In many traditionally Christian societies, side by side with radiant examples of fidelity to the Lord Jesus Christ, we see a gradual dimming of the light of faith, which no longer inspires the choices of individuals and public policies. Contempt for the dignity of the human person, the idolatry of money, the spread of violence, a totalizing view of science and technology, the reckless exploitation of natural resources: these are only a few of the grave signs of a tragic reality to which we must not resign ourselves. I agree fully with the words spoken by Ecumenical Patriarch Bartholomew during his recent visit to Rome to take part in the International Conference on “New Policies and Life-Styles in the Digital Age”: “We reject the cynical phrase ‘there is no alternative’… It is unacceptable for the alternative forms of development and the strength of social solidarity and justice to be ignored and slandered. Our Churches can create new possibilities of transformation for our world. In fact, the Church itself is an event of transformation, of sharing, of love and of openness… In our Churches we experience the blessed certainty that the future does not belong to ‘having’ but to ‘being’, not to ‘pleonexia’ but to ‘sharing’, not to selfishness but to communion – nor does it belong to division but to love”.

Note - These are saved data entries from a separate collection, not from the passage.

Lemma sweep_publishes_nothing_witness :
  NoDup [Examples.qm123]
  /\ forall r,
       In r [Examples.qm123] <->
       (In r (activeRows (ledger (mkSystem Examples.pinned [])))
        /\ ~ In r (activeRows
                     (ledger (snd (onLedger
                                     (RunDatabaseGarbageCollection
                                        (Examples.calm (Examples.noon 2018 7 17)))
                                     (mkSystem Examples.pinned [])))))).
Proof.
  apply (proj2 (sweep_publishes_nothing (Examples.calm (Examples.noon 2018 7 17))
                  (mkSystem Examples.pinned []))).
  - reflexivity.
  - vm_compute; reflexivity.
Defined.

(** C2, the sweep 32 days after "Qm123" was pinned for one month: the record
    is deleted and returned, and the broker has been handed no message. *)
Lemma sweep_deletes_without_publishing :
  fst (onLedger (RunDatabaseGarbageCollection (Examples.calm (Examples.noon 2018 7 17)))
         (mkSystem Examples.pinned []))
    = (Some [Examples.qm123], None)
  /\ activeRows (ledger (snd (onLedger
                                (RunDatabaseGarbageCollection
                                   (Examples.calm (Examples.noon 2018 7 17)))
                                (mkSystem Examples.pinned [])))) = []
  /\ broker (snd (onLedger
                    (RunDatabaseGarbageCollection
                       (Examples.calm (Examples.noon 2018 7 17)))
                    (mkSystem Examples.pinned []))) = []
  /\ List.length (broker (snd (onLedger
                                 (RunDatabaseGarbageCollection
                                    (Examples.calm (Examples.noon 2018 7 17)))
                                 (mkSystem Examples.pinned []))))
     <> List.length [Examples.qm123].
Proof. vm_compute. repeat split; try reflexivity. discriminate. Qed.

(** By contrast, a private-network pin request served for a member of the
    network does leave its message with the broker. *)
Example serve_pin_publishes :
  broker (serve (Api.pinToHostedIPFSNetwork (Examples.services "alice" "QmGood")
                   (Examples.request "alice"
                      [("network_name", "acme"); ("hold_time", "1")] "QmGood"))
            (mkSystem Examples.pinned []))
  = [(Api.IpfsPinQueue, Some Api.PinExchange, Api.IPFSPin "QmGood" "acme" "alice" 1)].
Proof. reflexivity. Qed.




(** A delete failing later in the sweep: the first record is gone from the
    table, yet the caller is handed nil, not the record. *)
Example sweep_forgets_deleted_on_later_failure :
  fst (RunDatabaseGarbageCollection (Examples.failingAt (Examples.noon 2018 7 17) 6)
         Examples.twoPins) = (None, Some ErrDatabase)
  /\ activeRows (snd (RunDatabaseGarbageCollection
                        (Examples.failingAt (Examples.noon 2018 7 17) 6)
                        Examples.twoPins))
     = [Examples.qm456].
Proof. vm_compute. repeat split; reflexivity. Qed.

(** ** The request handlers *)

(** Case analysis on the next answer a handler waits for. *)
Ltac split_on_call :=
  match goal with
  | |- context [match ?x with _ => _ end] =>
      lazymatch x with
      | context [match _ with _ => _ end] => fail
      | _ => destruct x eqn:?
      end
  end.

Ltac unfold_handler :=
  unfold Api.pinToHostedIPFSNetwork, Api.addFileToHostedIPFSNetworkAdvanced,
    Api.addFileToHostedIPFSNetwork, Api.removePinFromLocalHostForHostedIPFSNetwork,
    Api.pinHashToCluster,
    Api.requirePostForm, Api.checkAccess, Api.initialize, Api.publish,
    Api.orLogAndFail, Api.orLogAndFailServer, Api.orFail, Api.emit, Api.bail,
    Api.hret, Api.hbind.

Ltac run_handler :=
  unfold_handler;
  repeat (cbn; rewrite ?String.eqb_refl; try reflexivity; split_on_call).
(** * sad-go-telemetry: the telemetry facade and its two backends

    A shallow embedding of the Go package [telemetry]:
    - [open_telemetry.go], the streaming backend ([OpenTelemetry]);
    - [opentelemetry.go], the earlier streaming backend that reads the
      package-level flags ([LegacyOpenTelemetry]);
    - the flat backend ([AppInsightsTelemetry]);
    - backend selection ([Interface.go] and its earlier variant).

    The collaborators the package calls into (the tracing and metric
    SDK, the Application Insights client, the zap logger, the process
    environment) are not part of the package.  They are represented by a
    [World] that records every call the facade makes to them, so that a
    statement such as "no transport submission" is a statement about
    the calls recorded in the world. *)

From Stdlib Require Import ZArith Ascii String.
From stdpp Require Import base option list gmap strings pretty.

Local Open Scope string_scope.
Local Open Scope list_scope.
Local Open Scope Z_scope.

(** ** Go values *)

(** A non-nil [error]: either a plain message or the value built by
    [fmt.Errorf] with a [%w] verb, which keeps the wrapped error. *)
Inductive error_value : Type :=
  | errorString (s : string)
  | wrapError (msg : string) (err : error_value).

(** The interface type [error]; [None] is [nil]. *)
Definition error : Type := option error_value.

(** [err.Error()] on a non-nil error. *)
Definition Error (e : error_value) : string :=
  match e with
  | errorString s => s
  | wrapError msg _ => msg
  end.

(** The verb [%v] of package fmt applied to an [error]. *)
Definition fmt_v (err : error) : string :=
  match err with
  | None => "<nil>"
  | Some e => Error e
  end.

(** [strconv.FormatInt(n, 10)] and the verb [%d]. *)
Definition FormatInt (n : Z) : string := pretty n.

(** [time.Duration] is a count of nanoseconds. *)
Definition Duration : Type := Z.

(** [d.Milliseconds()]: integer division truncated toward zero. *)
Definition Milliseconds (d : Duration) : Z := Z.quot d 1000000.
(** Days from 1970-01-01 to the civil date [y]-[m]-[d]. *)
Definition daysFromCivil (y m d : Z) : Z :=
  let y' := if m <=? 2 then y - 1 else y in
  let era := y' / 400 in
  let yoe := y' - era * 400 in
  let mp := if m >? 2 then m - 3 else m + 9 in
  let doy := (153 * mp + 2) / 5 + d - 1 in
  let doe := yoe * 365 + yoe / 4 - yoe / 100 + doy in
  era * 146097 + doe - 719468.

(** [time.Date(y, m, d, hh, mm, ss, 0, loc).Unix()] *)
Definition Date (y m d hh mm ss : Z) (loc : Location) : Z :=
  let unix := daysFromCivil y m d * 86400 + hh * 3600 + mm * 60 + ss in
  let z := loc unix in
  if offset z =? 0 then unix
  else
    let utc := unix - offset z in
    let off :=
      if (utc <? zstart z) || (utc >=? zend z) then offset (loc utc)
      else offset z in
    unix - off.

(** [Time{}.Unix()]: what the callers get when they drop a parse error. *)
Definition zeroUnix : Z := -62135596800.

(** The range checks of [time.Parse] on fields that are already known to
    be digit strings of the right width; [None] is the parse error. *)
Definition fromFields (y m d hh mm ss : string) (loc : Location) : option Z :=
  let y := Str.atoi y in let m := Str.atoi m in let d := Str.atoi d in
  let hh := Str.atoi hh in let mm := Str.atoi mm in let ss := Str.atoi ss in
  if (m <? 1) || (12 <? m) || (d <? 1) || (daysIn m y <? d)
     || (24 <=? hh) || (60 <=? mm) || (60 <=? ss)
  then None
  else Some (Date y m d hh mm ss loc).

(** [tm, _ := time.ParseInLocation("20060102-150405", s, loc); tm.Unix()] *)
Definition parseFileTime (s : string) (loc : Location) : Z :=
  default zeroUnix (
    '(y, s) ← Str.digits 4 s; '(m, s) ← Str.digits 2 s;
    '(d, s) ← Str.digits 2 s; s ← Str.lit "-" s;
    '(hh, s) ← Str.digits 2 s; '(mm, s) ← Str.digits 2 s;
    '(ss, s) ← Str.digits 2 s;
    if String.eqb s EmptyString then fromFields y m d hh mm ss loc else None).

(** [tm, _ := time.ParseInLocation("2006/01/02 15:04:05", s, loc); tm.Unix()] *)
Definition parseLineTime (s : string) (loc : Location) : Z :=
  default zeroUnix (
    '(y, s) ← Str.digits 4 s; s ← Str.lit "/" s;
    '(m, s) ← Str.digits 2 s; s ← Str.lit "/" s;
    '(d, s) ← Str.digits 2 s; s ← Str.lit " " s;
    '(hh, s) ← Str.digits 2 s; s ← Str.lit ":" s;
    '(mm, s) ← Str.digits 2 s; s ← Str.lit ":" s;
    '(ss, s) ← Str.digits 2 s;
    if String.eqb s EmptyString then fromFields y m d hh mm ss loc else None).

End Time.

(** ** The three regular expressions of redirect.go *)

Module Re.

(** Length of a match of [colorRe = "\033[[][;0-9]+m"] at the head of
    [s].  The class excludes [m], so the greedy run is the only
    candidate. *)
Fixpoint colorArgs (s : string) : option nat :=
  match s with
  | String c rest =>
      if Str.isColorArg c then
        match colorArgs rest with
        | Some n => Some (S n)
        | None => None
        end
      else if Ascii.eqb c "m" then Some 1%nat else None
  | EmptyString => None
  end.

Definition colorMatchLen (s : string) : option nat :=
  match s with
  | String e (String b (String c rest)) =>
      if Ascii.eqb e (ascii_of_nat 27) && Ascii.eqb b "[" && Str.isColorArg c
      then n ← colorArgs rest; Some (3 + n)%nat
      else None
  | _ => None
  end.

(** [colorRe.ReplaceAllString(s, "")]: [skip] counts the bytes of the
    current match still to be dropped. *)
Fixpoint stripColorFrom (skip : nat) (s : string) : string :=
  match s with
  | EmptyString => EmptyString
  | String c rest =>
      match skip with
      | S k => stripColorFrom k rest
      | O =>
          match colorMatchLen s with
          | Some n => stripColorFrom (Nat.pred n) rest
          | None => String c (stripColorFrom 0 rest)
          end
      end
  end.
Definition stripColor (s : string) : string := stripColorFrom 0 s.

(** [logFileNameRe.FindStringSubmatch(name)] for
    [^[0-9]{8}-[0-9]{6}_([0-9]{8}-[0-9]{6})_[0-9]+[.]log$]:
    the whole match and group 1, or the nil slice. *)
Definition fileNameSubmatch (name : string) : list string :=
  default [] (
    '(_, s) ← Str.digits 8 name; s ← Str.lit "-" s;
    '(_, s) ← Str.digits 6 s; s ← Str.lit "_" s;
    '(g1, s) ← Str.digits 8 s; s ← Str.lit "-" s;
    '(g2, s) ← Str.digits 6 s; s ← Str.lit "_" s;
    '(_, s) ← Str.digits1 s;
    if String.eqb s ".log" then Some [name; g1 +:+ "-" +:+ g2] else None).

(** [logFileNameRe.MatchString(name)] *)
Definition fileNameMatch (name : string) : bool :=
  match fileNameSubmatch name with [] => false | _ => true end.

(** [logLineStartRe.FindStringSubmatch(line)] for
    [^([0-9]{4}/[0-9]{2}/[0-9]{2} [0-9]{2}:[0-9]{2}:[0-9]{2})]. *)
Definition lineStartSubmatch (line : string) : list string :=
  default [] (
    '(_, s) ← Str.digits 4 line; s ← Str.lit "/" s;
    '(_, s) ← Str.digits 2 s; s ← Str.lit "/" s;
    '(_, s) ← Str.digits 2 s; s ← Str.lit " " s;
    '(_, s) ← Str.digits 2 s; s ← Str.lit ":" s;
    '(_, s) ← Str.digits 2 s; s ← Str.lit ":" s;
    '(_, s) ← Str.digits 2 s;
    let m := substring 0 19 line in Some [m; m]).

It is comforting for me to realize that this convergence of views with my beloved brother Bartholomew is being translated into a concrete common effort. Even in recent months, the Ecumenical Patriarchate and the Catholic Church have cooperated in initiatives involving important issues such as combating modern forms of slavery, protecting creation and promoting peace. In this regard, I am deeply grateful to His Holiness Bartholomew for having readily accepted my invitation to meet on 7 July next in Bari, together with the Heads of Churches and Christian Communities in the Middle East, in order to pray and reflect on the tragic situation afflicting so many of our brothers and sisters in that region.

It is my prayerful hope that there will be increased opportunities for us Catholics and Orthodox at all levels to work together, pray together and proclaim together the one Gospel of Jesus Christ received from the apostolic preaching, in order to experience ever more fully in our shared journey the unity that by God’s grace already joins us.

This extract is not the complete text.